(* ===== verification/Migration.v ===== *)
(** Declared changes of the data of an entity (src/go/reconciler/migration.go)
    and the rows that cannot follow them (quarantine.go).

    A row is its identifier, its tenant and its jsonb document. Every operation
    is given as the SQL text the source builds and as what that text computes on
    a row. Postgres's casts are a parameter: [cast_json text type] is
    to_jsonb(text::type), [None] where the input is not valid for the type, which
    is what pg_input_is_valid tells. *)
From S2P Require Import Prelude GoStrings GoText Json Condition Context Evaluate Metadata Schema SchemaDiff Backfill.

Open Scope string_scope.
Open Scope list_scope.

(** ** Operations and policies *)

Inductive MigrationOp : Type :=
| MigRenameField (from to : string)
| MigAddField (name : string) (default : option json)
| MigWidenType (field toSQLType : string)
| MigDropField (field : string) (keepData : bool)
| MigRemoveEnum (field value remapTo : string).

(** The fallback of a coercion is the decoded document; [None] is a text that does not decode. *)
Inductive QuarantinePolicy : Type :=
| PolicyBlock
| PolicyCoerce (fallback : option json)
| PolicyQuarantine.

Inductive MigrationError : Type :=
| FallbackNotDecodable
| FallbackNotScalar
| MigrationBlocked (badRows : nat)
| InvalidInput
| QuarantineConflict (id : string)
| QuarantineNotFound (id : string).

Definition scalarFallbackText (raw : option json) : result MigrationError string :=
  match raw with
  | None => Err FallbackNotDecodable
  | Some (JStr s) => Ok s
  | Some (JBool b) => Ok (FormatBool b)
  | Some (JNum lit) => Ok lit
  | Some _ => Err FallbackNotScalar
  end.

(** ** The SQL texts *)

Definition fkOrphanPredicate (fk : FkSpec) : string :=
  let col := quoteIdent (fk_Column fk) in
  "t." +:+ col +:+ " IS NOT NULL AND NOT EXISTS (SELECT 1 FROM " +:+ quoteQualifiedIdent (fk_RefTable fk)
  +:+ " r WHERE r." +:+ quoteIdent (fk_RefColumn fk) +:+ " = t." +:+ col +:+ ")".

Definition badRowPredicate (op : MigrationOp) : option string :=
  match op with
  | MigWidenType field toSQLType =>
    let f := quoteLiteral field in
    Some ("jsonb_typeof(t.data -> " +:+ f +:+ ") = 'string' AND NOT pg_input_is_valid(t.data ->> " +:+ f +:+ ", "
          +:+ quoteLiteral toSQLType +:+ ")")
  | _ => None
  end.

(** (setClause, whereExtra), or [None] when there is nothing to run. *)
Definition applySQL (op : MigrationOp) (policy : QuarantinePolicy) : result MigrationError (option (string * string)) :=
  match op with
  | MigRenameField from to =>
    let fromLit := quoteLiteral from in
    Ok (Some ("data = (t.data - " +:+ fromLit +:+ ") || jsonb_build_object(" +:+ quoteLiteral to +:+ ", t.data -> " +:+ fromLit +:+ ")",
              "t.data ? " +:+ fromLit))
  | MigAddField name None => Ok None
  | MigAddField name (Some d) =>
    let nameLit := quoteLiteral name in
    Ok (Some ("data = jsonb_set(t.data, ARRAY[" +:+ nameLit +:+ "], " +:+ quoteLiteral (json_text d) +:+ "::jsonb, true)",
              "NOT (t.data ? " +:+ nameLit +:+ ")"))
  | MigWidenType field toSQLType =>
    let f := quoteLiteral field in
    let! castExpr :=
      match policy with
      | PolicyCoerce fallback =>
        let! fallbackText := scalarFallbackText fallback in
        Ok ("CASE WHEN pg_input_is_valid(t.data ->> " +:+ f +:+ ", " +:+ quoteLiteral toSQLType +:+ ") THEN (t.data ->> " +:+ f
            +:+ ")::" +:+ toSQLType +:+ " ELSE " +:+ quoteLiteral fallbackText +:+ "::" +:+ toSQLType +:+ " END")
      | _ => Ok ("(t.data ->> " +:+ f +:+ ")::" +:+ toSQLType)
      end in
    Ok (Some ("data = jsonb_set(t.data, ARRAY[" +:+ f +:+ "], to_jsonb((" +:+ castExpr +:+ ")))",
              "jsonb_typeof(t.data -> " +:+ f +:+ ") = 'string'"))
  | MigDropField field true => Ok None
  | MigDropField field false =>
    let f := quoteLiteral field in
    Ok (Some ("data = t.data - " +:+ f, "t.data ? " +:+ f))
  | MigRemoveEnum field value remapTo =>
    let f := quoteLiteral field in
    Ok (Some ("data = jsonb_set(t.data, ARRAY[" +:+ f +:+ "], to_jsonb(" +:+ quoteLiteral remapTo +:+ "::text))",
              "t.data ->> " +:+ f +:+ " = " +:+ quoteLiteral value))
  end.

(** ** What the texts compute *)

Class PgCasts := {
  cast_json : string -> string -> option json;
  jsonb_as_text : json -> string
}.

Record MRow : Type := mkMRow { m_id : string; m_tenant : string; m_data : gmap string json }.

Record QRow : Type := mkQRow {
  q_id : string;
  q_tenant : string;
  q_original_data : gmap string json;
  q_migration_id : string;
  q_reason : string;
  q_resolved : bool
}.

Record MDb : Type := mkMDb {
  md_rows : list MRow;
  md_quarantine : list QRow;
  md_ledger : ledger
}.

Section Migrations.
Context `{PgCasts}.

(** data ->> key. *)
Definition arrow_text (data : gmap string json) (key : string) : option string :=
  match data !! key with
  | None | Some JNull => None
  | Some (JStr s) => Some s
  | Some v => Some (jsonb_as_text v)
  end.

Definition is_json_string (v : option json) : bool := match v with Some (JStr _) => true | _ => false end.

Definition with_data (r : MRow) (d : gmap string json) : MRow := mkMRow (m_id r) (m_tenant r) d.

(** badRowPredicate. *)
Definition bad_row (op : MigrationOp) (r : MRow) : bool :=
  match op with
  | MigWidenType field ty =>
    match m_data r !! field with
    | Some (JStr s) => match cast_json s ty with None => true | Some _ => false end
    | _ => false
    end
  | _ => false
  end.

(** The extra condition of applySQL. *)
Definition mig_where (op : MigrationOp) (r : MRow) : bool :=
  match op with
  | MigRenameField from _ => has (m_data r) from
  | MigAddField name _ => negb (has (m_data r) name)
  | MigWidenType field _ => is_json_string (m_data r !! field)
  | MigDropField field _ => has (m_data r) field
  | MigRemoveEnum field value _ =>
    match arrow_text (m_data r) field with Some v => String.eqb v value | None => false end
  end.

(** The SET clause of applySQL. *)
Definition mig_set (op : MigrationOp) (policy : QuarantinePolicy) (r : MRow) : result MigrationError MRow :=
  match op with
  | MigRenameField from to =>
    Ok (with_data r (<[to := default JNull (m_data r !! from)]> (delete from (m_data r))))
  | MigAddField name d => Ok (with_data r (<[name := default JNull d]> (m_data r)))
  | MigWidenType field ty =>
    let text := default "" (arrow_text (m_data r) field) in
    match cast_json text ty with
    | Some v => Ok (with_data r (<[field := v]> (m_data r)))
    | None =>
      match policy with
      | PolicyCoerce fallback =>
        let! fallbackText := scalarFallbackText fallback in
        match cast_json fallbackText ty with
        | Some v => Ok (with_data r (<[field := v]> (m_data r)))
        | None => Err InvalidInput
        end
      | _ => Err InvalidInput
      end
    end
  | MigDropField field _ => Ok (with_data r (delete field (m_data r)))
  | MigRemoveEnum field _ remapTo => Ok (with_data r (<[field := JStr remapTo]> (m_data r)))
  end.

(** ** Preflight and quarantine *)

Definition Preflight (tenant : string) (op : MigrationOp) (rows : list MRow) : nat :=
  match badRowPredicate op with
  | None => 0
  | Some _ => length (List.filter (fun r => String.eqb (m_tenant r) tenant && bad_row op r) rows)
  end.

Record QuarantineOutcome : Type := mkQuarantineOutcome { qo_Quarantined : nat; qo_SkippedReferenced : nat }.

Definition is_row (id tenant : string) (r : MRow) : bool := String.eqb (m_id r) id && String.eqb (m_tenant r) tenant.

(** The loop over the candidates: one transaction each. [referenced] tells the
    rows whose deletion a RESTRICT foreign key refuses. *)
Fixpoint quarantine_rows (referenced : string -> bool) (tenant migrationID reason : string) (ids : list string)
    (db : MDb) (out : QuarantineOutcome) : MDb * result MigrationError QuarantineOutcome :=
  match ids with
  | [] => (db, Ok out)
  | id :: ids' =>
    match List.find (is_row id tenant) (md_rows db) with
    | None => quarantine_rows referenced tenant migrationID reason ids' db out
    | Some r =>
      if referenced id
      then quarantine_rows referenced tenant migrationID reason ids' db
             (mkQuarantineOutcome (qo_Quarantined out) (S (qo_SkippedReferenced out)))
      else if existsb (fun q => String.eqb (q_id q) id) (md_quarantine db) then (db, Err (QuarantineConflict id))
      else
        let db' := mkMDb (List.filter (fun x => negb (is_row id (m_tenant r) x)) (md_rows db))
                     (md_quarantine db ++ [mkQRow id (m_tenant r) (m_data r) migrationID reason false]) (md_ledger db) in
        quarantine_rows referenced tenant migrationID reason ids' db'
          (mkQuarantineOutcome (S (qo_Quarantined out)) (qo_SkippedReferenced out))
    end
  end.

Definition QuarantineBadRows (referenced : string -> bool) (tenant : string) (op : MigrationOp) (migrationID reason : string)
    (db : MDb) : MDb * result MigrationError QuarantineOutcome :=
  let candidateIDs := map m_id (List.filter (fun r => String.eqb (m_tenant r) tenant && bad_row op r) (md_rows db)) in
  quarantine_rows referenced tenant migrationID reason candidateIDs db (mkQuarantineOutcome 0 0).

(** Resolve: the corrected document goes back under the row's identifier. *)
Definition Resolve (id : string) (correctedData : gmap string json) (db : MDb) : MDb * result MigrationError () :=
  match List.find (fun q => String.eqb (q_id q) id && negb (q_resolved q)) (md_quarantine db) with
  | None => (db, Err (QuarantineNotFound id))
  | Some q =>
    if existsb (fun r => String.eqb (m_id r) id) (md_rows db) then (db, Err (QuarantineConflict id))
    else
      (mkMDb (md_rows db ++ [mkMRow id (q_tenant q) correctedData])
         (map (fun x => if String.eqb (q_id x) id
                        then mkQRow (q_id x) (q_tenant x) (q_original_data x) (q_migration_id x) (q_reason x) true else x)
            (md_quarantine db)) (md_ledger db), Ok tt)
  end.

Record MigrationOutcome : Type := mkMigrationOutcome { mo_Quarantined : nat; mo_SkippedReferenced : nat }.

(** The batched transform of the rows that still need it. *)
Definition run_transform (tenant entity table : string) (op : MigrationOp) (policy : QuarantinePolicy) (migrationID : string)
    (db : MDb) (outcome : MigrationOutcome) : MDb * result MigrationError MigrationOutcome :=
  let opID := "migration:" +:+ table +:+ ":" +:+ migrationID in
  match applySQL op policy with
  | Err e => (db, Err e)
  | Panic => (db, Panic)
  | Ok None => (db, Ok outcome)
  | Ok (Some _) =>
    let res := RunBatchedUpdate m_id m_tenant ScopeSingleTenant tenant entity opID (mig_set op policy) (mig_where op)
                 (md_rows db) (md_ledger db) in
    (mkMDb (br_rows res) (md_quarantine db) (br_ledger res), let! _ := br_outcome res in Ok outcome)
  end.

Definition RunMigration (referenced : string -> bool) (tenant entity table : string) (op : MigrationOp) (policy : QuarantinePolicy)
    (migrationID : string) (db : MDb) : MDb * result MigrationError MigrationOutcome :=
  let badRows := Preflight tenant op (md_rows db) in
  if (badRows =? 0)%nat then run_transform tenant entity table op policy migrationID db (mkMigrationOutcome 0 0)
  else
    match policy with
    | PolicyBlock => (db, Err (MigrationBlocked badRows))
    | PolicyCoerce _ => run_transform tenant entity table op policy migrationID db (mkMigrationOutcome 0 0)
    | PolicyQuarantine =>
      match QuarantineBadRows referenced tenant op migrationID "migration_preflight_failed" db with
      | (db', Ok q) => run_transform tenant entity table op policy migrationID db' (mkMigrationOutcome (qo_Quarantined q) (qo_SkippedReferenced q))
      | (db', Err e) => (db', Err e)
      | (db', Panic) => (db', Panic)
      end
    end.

Exercise aim =>
Your response should be made up of the lines in the data that contain the word "mkMigrationOutcome".

Result =>
Record MigrationOutcome : Type := mkMigrationOutcome { mo_Quarantined : nat; mo_SkippedReferenced : nat }.
  if (badRows =? 0)%nat then run_transform tenant entity table op policy migrationID db (mkMigrationOutcome 0 0)
    | PolicyCoerce _ => run_transform tenant entity table op policy migrationID db (mkMigrationOutcome 0 0)
      | (db', Ok q) => run_transform tenant entity table op policy migrationID db' (mkMigrationOutcome (qo_Quarantined q) (qo_SkippedReferenced q))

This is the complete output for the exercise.